Autrefois on expliquait toute la Russie, le caractère de la nation comme la nature du gouvernement, par la domination mongole. De nos jours cette opinion a perdu presque tout crédit. Parmi les historiens contemporains, la plupart regardent le long règne des Tatars comme une simple superposition d’un élément étranger dont le poids, il est vrai, a lourdement pesé sur le peuple conquis, mais sans que les mœurs ou l’esprit de l’envahisseur asiatique aient aucunement pénétré dans le foyer ou dans l’âme de ses vassaux russes.

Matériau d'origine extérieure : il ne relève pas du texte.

(** * Sigma-Zero: the chess tensor codec of [chess_tensor.py]

    A shallow embedding of the board-state encoder ([ChessTensor]) and of
    the move/action-index codec ([actionToTensor], [actionsToTensor],
    [tensorToAction]), with the properties checked against it.

    Conventions of the model:
    - Python integers and tensor indices are [Z]; [//] and [%] are
      [Z.div] and [Z.modulo] (both floor, as in Python and torch);
    - a raised exception is [Err e] in the [Result] monad;
    - a Python [float] is an IEEE 754 binary64 number and an entry of a
      1-D tensor made by [torch.zeros(n)] a binary32 number, both written
      as a [spec_float]: storing a weight rounds it to binary32, [+=] is
      binary32 addition, [nonzero] tests against both zeros;
    - a boolean tensor of shape [C,8,8] is a [list (list (list bool))];
    - the rules engine ([python-chess]) is external: boards are reached
      through the [RulesEngine] interface, moves through [Move]. *)

From Stdlib Require Import ZArith QArith List String Ascii Lia Bool SpecFloat.
From stdpp Require Import base option list strings gmap.

Local Open Scope string_scope.
Local Open Scope list_scope.
Local Open Scope Z_scope.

À ce contact de trois siècles avec les héritiers de Genghiz, on ne reconnaît qu’une influence extérieure, superficielle, toute mécanique. À cette longue période de la Tatarchtchina on n’attribue guère d’importance que par ses effets indirects, par l’isolement où elle a jeté la Russie, par le brusque arrêt apporté à sa croissance normale[1].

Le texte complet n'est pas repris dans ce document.